Abstract

Sulfated gastrins resemble cholecystokinins (CCK) both structurally and functionally. They are less potent than CCK in stimulating gallbladder contraction and pancreatic enzyme secretion, but the plasma concentrations of sulfated gastrin are higher than those of CCK. Therefore, sulfated gastrins may contribute significantly to the endogenous CCK activity. The degree of sulfation of gastrin differs with the localization in the digestive tract. In the antrum and duodenum of normal subjects 45% of the gastrins are sulfated, as in serum. In contrast, the sulfation of gastrin is complete in the jejunum (human) and in the pancreas (rat and cat).

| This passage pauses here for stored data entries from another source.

(** The body of [addFile] up to the announcement. *)
Lemma run_attach_file s3 :
  run (S (S (S n))) (emit d childAdded (length (heap s))) (file_pushed s d od po l p c)
  = (s3, Returned tt) ->
  run (S (S (S n)))
    (entry <- new_VirtualFile d p (content_string c) ;;
     push_own d entry ;;
     emit d childAdded entry ;;
     Ret entry) s
  = (s3, Returned (length (heap s))).
Proof.
  intros Hemit. unfold new_VirtualFile.
  rewrite run_bind, (run_new_entry _ _ _ _ _ od po s Hd Hpo).
  set (s1 := allocated _ s).
  assert (Hd1 : heap s1 !! d = Some od) by apply allocated_lookup_old, Hd.
  assert (EP : run (S (S (S n))) (push_own d (length (heap s))) s1
               = (file_pushed s d od po l p c, Returned tt)).
  { unfold push_own. rewrite run_bind, run_call_invoke.
    rewrite (run_getOwnEntries_materialized _ d od l s1 Hd1 Hclass Hentries).
    rewrite run_bind, (run_get _ _ _ _ Hd1).
    assert (Eu : (if class od is VirtualDirectorySymlink
                  then push_symEntries (length (heap s)) else push_entries (length (heap s)))
                 = push_entries (length (heap s))).
    { destruct Hclass as [-> | ->]; reflexivity. }
    rewrite Eu. erewrite run_put_assigned; [reflexivity|exact Hd1|].
    simpl. rewrite Hentries. reflexivity. }
  rewrite run_bind, EP, run_bind, Hemit. reflexivity.
Qed.

Lemma pushed_lookup_d :
  heap (file_pushed s d od po l p c) !! d
  = Some (with_dir (Some (l ++ [length (heap s)])) (_resolver od) (_shadowRoot od) od).
Proof.
  unfold file_pushed. eapply assigned_lookup_eq. apply allocated_lookup_old, Hd.
Qed.

Lemma pushed_lookup_f :
  heap (file_pushed s d od po l p c) !! length (heap s)
  = Some (constructed VirtualFile od po d p (with_file (Some c) None)).
Proof.
  unfold file_pushed. rewrite assigned_lookup_ne by apply d_is_not_new.
  apply allocated_lookup_new.
Qed.

Lemma pushed_lookup_old r o :
  heap s !! r = Some o -> r <> d -> heap (file_pushed s d od po l p c) !! r = Some o.
Proof.
  intros H Hne. unfold file_pushed. rewrite assigned_lookup_ne by congruence.
  apply allocated_lookup_old, H.
Qed.




End one_new_file.
End add_then_get.

(** ** Freezing a file system *)

Section freezing.
Context {env : Env}.




















End freezing.

(** ** Checking a concrete store *)

Lemma every_object_lookup (P : ref -> Obj -> Prop) s :
  every_object P s -> forall r o, heap s !! r = Some o -> P r o.
Proof.
  unfold every_object. rewrite Forall_lookup. intros H r o Hr.
  apply (H r (r, o)). rewrite list_lookup_imap, Hr. reflexivity.
Qed.

Lemma well_formed_checked s : every_object (well_formed_object s) s -> well_formed s.
Proof. intros H r o Hr. exact (every_object_lookup _ s H r o Hr). Qed.


(** * The code on concrete trees *)

Section concrete.
Existing Instance reference_env.

(** C4 (the code as it stands).  A directory symlink that has resolved
    its target but has not been listed yet: after a file is added to the
    target, the listing of the link holds the mirror of that file twice;
    after the file is removed from the target, the mirror is still
    listed once.  Had the link been listed before the file was added,
    its listing would hold the mirror once, and not at all after the
    removal. *)
Theorem mirror_is_listed_twice_after_resolution :
  (exists mirror,
     snd (run 12 mirror_after_resolve empty_state)
     = Returned ([mirror; mirror], [mirror]))
  /\ (exists mirror,
        snd (run 12 mirror_after_listing empty_state) = Returned ([mirror], [])).
Proof. split; eexists; vm_compute; reflexivity. Qed.





(** Witnesses: the general statements at concrete trees. *)




Lemma clone_of_file_system_is_mutable_witness :
  readOnly_at (state_after frozen_file_system) 0 = Some true
  /\ exists s1 fs',
       run 0 (VirtualFileSystem_clone 0) (state_after frozen_file_system) = (s1, Returned fs')
       /\ readOnly_at s1 fs' = Some false.
Proof.
  split; [vm_compute; reflexivity|].
  destruct (clone_of_file_system_is_mutable 0 (state_after frozen_file_system) 0 (object_at (state_after frozen_file_system) 0) 1 (object_at (state_after frozen_file_system) 1))
    as (s1 & fs' & r' & H1 & _ & H3 & _); [vm_compute; reflexivity..|].
  exists s1, fs'. split; [exact H1|exact H3].
Defined.


Lemma setContent_then_getContent_witness :
  invoke 1 (setContent 5 None) (state_after clone_not_read)
  = (assigned 5 (with_file None None (object_at (state_after clone_not_read) 5))
       (state_after clone_not_read), Returned tt)
  /\ exists s2,
       invoke 2 (getContent 5)
         (assigned 5 (with_file None None (object_at (state_after clone_not_read) 5))
            (state_after clone_not_read))
       = (s2, Returned (Some "x")).
Proof.
  destruct (setContent_then_getContent 0 (state_after clone_not_read) 5
              (object_at (state_after clone_not_read) 5) None)
    as (H1 & _ & _ & H4); [vm_compute; reflexivity..|].
  split; [exact H1|].
  apply (H4 eq_refl 2 (object_at (state_after clone_not_read) 2) "x");
    first [vm_compute; reflexivity|discriminate].
Defined.

Lemma small_tree_well_formed : well_formed (state_after small_tree).
Proof. apply well_formed_checked. apply (bool_decide_unpack _). vm_compute. exact I. Qed.




End concrete.

(** * Lookups, additions and removals in a materialized directory *)

Section scans.
Context {env : Env}.

(** The scan of [getEntry] stops at the first child of that name. *)
Lemma run_getEntry_scan_hit n fs ofs b options e oe rest s :
  heap s !! fs = Some ofs ->
  heap s !! e = Some oe ->
  sameName ofs (name oe) b = true ->
  followSymlinks options = false ->
  run n (getEntry_scan fs b options (e :: rest)) s
  = (s, Returned (if isMatch oe options then Some e else None)).
Proof.
  intros Hfs He Hsame Hfollow. cbn [getEntry_scan].
  rewrite run_bind, (run_get _ _ _ _ He), run_bind, (run_get _ _ _ _ Hfs), Hsame, Hfollow.
  destruct (isMatch oe options); reflexivity.
Qed.

(** The scan of [removeFile] and [removeDirectory] passes over the
    children that are not wanted. *)
Lemma run_remove_scan_miss n this o ofs wanted p rest s : forall l i,
  heap s !! this = Some o ->
  heap s !! fileSystem o = Some ofs ->
  Forall (fun e => exists oe, heap s !! e = Some oe
                     /\ sameName ofs p (name oe) && wanted (class oe) = false) l ->
  run n (remove_scan this wanted p (l ++ rest) i) s
  = run n (remove_scan this wanted p rest (length l + i)) s.
Proof.
  intros l i Ho Hfs H. revert i. induction H as [|e l (oe & He & Hne) _ IH]; intros i.
  - reflexivity.
  - rewrite <- app_comm_cons. cbn [remove_scan].
    rewrite run_bind, (run_get _ _ _ _ He), run_bind, (run_get _ _ _ _ Ho).
    rewrite run_bind, (run_get _ _ _ _ Hfs), Hne, IH.
    simpl length. replace (length l + S i) with (S (length l + i)) by lia. reflexivity.
Qed.

Lemma run_emit_silent n d od ev entry s :
  heap s !! d = Some od -> listeners ev od = [] ->
  run n (emit d ev entry) s = (s, Returned tt).
Proof.
  intros Hd Hl. unfold emit. rewrite run_bind, (run_get _ _ _ _ Hd), Hl. reflexivity.
Qed.

Lemma run_filter_of_kind n options (l : list ref) s :
  Forall (fun e => is_Some (heap s !! e)) l ->
  run n (filter_of l (fun entry => e <- get entry ;; Ret (isMatch e options))) s
  = (s, Returned
          (List.filter
             (fun e => passes_at s options e
                       && negb (Kind_eqb (kind options)
                                  (Some (if is_file_at s e then kind_directory else kind_file))))
             l)).
Proof.
  induction 1 as [|e l [oe He] _ IH].
  - reflexivity.
  - rewrite filter_of_cons, run_bind, run_bind, (run_get _ _ _ _ He), run_ret.
    rewrite run_bind, IH, run_ret. cbn [List.filter].
    unfold passes_at, is_file_at, isMatch. rewrite He. simpl from_option.
    destruct (pattern options); reflexivity.
Qed.

End scans.

Section materialized.
Context {env : Env}.
Variables (n : nat) (s : State) (d : ref) (od ofs : Obj) (l : list ref).
Hypothesis Hd : heap s !! d = Some od.
Hypothesis Hclass : class od = VirtualDirectory \/ class od = VirtualDirectoryRoot.
Hypothesis Hentries : _entries od = Some l.
Hypothesis Hfs : heap s !! fileSystem od = Some ofs.
Hypothesis Hchildren : Forall (fun e => is_Some (heap s !! e)) l.

Lemma run_getEntries_kind options :
  recursive options = false ->
  invoke (S (S n)) (getEntries d options) s
  = (s, Returned
          (List.filter
             (fun e => passes_at s options e
                       && negb (Kind_eqb (kind options)
                                  (Some (if is_file_at s e then kind_directory else kind_file))))
             l)).
Proof.
  intros Hrec. rewrite invoke_S. simpl body. rewrite (run_dispatch _ _ _ _ _ Hd).
  replace (instanceof_VirtualFile (class od)) with false
    by (destruct Hclass as [-> | ->]; reflexivity).
  unfold Container_getEntries. rewrite Hrec.
  rewrite run_bind, run_call_invoke.
  rewrite (run_getOwnEntries_materialized n d od l s Hd Hclass Hentries).
  apply run_filter_of_kind, Hchildren.
Qed.


Lemma run_remove_scan_none k wanted p i :
  Forall (fun e => exists oe, heap s !! e = Some oe
                     /\ sameName ofs p (name oe) && wanted (class oe) = false) l ->
  run k (remove_scan d wanted p l i) s = (s, Returned false).
Proof.
  intros H. pose proof (run_remove_scan_miss k d od ofs wanted p [] s l i Hd Hfs H) as E.
  rewrite app_nil_r in E. rewrite E. reflexivity.
Qed.

Lemma run_remove_none (wanted : Class -> bool) p :
  _readOnly od = false ->
  truthy (vpath_dirname p) = false ->
  Forall (fun e => exists oe, heap s !! e = Some oe
            /\ (sameName ofs p (name oe) = true -> wanted (class oe) = false)) l ->
  run (S n)
    (writePreamble d ;;
     let basename := vpath_basename p in
     if negb (truthy basename) then Ret false else
     let dirname := vpath_dirname p in
     if truthy dirname then
       directory <- getDirectory d dirname no_options ;;
       match directory with
       | Some directory => call (removeFile directory basename)
       | None => Ret false
       end
     else
       entries <- call (getOwnEntries d) ;;
       remove_scan d wanted p entries 0) s
  = (s, Returned false).
Proof.
  intros Hmutable Hnodir Hnone.
  rewrite run_bind, (run_writePreamble_mutable _ _ _ _ Hd Hmutable). cbv zeta.
  destruct (truthy (vpath_basename p)); simpl negb; cbv iota; [|reflexivity].
  rewrite Hnodir, run_bind, run_call_invoke.
  rewrite (run_getOwnEntries_materialized n d od l s Hd Hclass Hentries).
  apply run_remove_scan_none.
  eapply Forall_impl; [exact Hnone|]. intros e (oe & He & Himp). exists oe. split; [exact He|].
  destruct (sameName ofs p (name oe)); [simpl; auto|reflexivity].
Qed.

Hence, the degree of sulfation of gastrin is similar to that of CCK in the jejunum. The degree of sulfation in antrum, duodenum and serum diminishes with hypergastrinemia, and is thus significantly lower in patients with gastric ulcer or pernicious anemia than in healthy subjects. In the Zollinger-Ellison syndrome, the degree of sulfation of gastrin varies greatly (20-90%) and the distribution between small and large gastrins is equally variable. However, sulfation and proteolytic processing follows a parallel course; complete processing to smaller components is accompanied by complete sulfation of the peptide and vice versa. During ontogenesis sulfated gastrins may be of special importance, since they are the only sulfated members of the gastrin/CCK family of peptides which occur in substantial quantities in the early fetus. Tyrosine-O-sulfation has now been recognized as a widespread modification, and sulfated tyrosyl residues in gastrin, CCK and leu-enkephalin are examples of a derivatization which can govern the biological activity of regulatory peptides.